Quote exactly the lines from the start of the entries to the one with "This development embeds", both ends included.
═══ Dataset content ═══
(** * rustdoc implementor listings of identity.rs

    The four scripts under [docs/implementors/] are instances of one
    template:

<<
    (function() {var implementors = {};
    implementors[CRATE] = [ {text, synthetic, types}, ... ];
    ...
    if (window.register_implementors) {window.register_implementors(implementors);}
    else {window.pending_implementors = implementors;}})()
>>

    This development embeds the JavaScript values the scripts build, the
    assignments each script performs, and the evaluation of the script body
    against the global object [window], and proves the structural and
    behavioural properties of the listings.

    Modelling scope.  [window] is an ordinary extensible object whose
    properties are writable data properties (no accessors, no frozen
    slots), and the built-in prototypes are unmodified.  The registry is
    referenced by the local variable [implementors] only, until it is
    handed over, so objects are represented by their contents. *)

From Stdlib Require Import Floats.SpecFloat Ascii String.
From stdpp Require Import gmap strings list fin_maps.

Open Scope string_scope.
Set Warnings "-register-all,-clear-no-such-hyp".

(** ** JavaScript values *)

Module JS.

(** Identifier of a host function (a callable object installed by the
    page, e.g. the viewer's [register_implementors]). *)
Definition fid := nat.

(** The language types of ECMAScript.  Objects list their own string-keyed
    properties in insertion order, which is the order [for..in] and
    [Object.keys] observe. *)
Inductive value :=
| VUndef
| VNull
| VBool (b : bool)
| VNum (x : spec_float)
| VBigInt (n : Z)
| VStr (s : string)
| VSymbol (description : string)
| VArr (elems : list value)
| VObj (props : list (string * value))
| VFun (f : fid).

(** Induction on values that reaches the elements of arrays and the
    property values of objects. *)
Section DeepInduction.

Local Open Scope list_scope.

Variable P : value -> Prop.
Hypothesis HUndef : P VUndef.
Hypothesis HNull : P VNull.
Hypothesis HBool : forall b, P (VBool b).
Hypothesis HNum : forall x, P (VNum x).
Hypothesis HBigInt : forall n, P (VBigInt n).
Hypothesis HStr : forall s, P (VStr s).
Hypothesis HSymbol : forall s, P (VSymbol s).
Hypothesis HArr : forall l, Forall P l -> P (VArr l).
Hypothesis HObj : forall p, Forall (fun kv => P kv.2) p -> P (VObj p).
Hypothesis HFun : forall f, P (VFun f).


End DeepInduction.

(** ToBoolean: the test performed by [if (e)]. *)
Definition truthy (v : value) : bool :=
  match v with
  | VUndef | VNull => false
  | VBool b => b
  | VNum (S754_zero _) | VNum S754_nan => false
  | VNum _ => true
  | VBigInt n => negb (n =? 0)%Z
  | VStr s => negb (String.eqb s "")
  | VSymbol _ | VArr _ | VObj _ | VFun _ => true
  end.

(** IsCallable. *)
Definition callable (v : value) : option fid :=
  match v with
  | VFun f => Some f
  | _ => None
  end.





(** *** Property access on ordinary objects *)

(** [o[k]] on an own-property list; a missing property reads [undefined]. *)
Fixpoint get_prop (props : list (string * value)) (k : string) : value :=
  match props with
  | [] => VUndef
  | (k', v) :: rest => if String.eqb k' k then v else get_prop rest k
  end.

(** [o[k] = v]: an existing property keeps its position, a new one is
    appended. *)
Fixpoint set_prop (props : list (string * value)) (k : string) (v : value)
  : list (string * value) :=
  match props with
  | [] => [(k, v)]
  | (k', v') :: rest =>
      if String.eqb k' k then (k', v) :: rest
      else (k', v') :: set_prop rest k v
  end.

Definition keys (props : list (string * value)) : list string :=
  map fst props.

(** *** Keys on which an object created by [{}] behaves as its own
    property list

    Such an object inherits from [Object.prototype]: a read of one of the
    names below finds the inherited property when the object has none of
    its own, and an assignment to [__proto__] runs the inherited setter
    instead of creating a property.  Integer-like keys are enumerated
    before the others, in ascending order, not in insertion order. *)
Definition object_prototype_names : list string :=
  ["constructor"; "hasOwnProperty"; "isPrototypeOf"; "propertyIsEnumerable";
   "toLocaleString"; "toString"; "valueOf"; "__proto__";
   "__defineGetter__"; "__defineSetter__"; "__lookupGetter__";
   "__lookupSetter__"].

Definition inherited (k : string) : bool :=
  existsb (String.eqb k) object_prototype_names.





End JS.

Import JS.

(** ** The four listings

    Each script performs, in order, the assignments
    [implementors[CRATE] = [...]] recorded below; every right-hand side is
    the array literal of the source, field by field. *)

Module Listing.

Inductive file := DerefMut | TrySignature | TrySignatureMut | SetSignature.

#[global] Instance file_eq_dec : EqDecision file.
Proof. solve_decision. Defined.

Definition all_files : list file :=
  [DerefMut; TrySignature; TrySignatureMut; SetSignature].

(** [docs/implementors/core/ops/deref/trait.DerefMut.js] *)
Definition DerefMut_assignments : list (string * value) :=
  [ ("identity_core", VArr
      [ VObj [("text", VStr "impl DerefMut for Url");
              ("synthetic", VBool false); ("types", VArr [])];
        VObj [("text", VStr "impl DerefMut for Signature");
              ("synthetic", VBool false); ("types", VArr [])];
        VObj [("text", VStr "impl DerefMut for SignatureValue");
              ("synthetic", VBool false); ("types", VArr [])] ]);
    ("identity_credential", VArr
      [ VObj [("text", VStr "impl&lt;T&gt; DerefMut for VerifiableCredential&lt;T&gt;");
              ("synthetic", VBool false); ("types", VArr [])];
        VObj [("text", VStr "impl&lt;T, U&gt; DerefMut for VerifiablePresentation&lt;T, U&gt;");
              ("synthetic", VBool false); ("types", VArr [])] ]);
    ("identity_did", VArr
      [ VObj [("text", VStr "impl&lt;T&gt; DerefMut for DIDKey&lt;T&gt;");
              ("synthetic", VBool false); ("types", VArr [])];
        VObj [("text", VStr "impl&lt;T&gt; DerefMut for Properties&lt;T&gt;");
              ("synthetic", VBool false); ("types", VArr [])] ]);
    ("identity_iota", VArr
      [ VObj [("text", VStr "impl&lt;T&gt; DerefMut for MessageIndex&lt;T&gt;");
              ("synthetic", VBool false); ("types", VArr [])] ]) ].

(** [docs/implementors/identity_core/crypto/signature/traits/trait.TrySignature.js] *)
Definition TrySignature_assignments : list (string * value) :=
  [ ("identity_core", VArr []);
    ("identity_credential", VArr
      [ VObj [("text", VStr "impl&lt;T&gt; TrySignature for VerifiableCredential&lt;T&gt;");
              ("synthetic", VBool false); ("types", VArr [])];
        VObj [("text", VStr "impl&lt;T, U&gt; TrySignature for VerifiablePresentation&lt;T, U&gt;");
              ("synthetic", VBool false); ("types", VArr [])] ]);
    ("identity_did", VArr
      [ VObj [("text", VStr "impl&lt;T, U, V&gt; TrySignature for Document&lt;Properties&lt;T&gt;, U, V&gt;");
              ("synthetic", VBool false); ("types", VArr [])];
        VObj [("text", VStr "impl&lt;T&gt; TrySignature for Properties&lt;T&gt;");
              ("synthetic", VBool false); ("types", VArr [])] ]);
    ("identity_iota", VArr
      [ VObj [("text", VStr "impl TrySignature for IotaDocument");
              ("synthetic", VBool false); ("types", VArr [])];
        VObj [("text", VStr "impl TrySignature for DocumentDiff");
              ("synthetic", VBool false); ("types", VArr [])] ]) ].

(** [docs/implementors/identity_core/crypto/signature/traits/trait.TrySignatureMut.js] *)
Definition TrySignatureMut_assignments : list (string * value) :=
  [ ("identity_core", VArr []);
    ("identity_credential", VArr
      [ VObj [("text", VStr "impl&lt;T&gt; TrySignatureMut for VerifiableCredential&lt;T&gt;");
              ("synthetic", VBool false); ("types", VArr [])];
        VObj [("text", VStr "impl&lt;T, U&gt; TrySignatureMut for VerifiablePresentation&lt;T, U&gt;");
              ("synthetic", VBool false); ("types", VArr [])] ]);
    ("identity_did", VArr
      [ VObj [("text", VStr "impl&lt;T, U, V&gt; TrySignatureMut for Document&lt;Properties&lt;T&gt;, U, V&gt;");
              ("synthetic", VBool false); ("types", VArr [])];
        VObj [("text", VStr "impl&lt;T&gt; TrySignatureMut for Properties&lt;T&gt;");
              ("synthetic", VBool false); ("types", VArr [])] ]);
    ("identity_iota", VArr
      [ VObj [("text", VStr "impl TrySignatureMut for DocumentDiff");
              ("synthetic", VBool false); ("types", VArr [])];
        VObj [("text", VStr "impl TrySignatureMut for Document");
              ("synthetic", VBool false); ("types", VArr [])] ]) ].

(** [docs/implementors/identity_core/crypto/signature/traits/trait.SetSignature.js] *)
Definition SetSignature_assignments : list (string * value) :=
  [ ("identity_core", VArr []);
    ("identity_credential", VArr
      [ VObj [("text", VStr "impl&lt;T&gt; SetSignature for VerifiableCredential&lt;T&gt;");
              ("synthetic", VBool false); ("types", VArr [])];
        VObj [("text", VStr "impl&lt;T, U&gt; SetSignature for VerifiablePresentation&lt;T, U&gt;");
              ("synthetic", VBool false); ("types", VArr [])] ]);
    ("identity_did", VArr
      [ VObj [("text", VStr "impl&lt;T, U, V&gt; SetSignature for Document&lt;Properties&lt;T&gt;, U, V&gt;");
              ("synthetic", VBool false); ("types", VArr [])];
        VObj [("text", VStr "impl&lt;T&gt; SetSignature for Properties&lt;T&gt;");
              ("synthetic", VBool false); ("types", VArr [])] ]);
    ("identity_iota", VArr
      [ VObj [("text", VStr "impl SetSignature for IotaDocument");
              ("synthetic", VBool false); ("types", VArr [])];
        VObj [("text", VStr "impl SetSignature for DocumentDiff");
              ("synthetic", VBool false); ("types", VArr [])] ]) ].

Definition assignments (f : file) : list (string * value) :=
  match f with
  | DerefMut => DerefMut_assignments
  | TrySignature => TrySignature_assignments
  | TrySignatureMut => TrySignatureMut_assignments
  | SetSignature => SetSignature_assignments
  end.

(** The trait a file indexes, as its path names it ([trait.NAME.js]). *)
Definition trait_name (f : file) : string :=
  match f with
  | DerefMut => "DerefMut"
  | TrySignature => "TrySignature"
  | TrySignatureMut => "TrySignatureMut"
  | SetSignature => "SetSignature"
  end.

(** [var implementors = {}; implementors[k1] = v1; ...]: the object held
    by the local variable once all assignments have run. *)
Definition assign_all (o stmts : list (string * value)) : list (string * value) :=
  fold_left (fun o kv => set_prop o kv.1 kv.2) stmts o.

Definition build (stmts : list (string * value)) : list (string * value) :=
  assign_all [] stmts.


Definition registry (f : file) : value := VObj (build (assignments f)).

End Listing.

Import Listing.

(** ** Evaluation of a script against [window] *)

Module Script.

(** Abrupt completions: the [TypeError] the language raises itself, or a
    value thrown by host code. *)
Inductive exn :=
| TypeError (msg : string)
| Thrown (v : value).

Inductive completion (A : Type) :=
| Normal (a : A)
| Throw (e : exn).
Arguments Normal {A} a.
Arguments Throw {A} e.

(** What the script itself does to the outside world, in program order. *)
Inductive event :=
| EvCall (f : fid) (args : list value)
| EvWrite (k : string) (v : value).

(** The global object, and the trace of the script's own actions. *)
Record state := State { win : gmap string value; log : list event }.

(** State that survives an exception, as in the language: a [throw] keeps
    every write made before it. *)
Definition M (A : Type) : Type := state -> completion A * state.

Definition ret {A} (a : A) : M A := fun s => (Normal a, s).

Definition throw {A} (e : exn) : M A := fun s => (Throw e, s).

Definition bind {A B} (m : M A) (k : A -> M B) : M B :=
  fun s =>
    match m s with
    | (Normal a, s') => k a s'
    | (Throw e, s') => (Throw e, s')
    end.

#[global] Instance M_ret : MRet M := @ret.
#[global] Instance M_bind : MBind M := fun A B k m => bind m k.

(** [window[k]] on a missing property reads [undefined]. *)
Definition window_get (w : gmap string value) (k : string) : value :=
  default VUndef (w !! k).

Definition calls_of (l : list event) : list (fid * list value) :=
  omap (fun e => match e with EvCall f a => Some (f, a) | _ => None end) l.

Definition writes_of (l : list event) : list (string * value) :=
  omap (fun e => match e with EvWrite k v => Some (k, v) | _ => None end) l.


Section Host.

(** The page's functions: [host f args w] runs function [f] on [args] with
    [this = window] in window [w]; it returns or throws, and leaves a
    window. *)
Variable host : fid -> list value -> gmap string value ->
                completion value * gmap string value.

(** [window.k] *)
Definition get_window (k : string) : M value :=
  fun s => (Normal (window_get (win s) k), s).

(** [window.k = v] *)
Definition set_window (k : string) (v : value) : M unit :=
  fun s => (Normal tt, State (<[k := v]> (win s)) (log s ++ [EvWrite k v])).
═══
Task output —
(** * rustdoc implementor listings of identity.rs

    The four scripts under [docs/implementors/] are instances of one
    template:

<<
    (function() {var implementors = {};
    implementors[CRATE] = [ {text, synthetic, types}, ... ];
    ...
    if (window.register_implementors) {window.register_implementors(implementors);}
    else {window.pending_implementors = implementors;}})()
>>

    This development embeds the JavaScript values the scripts build, the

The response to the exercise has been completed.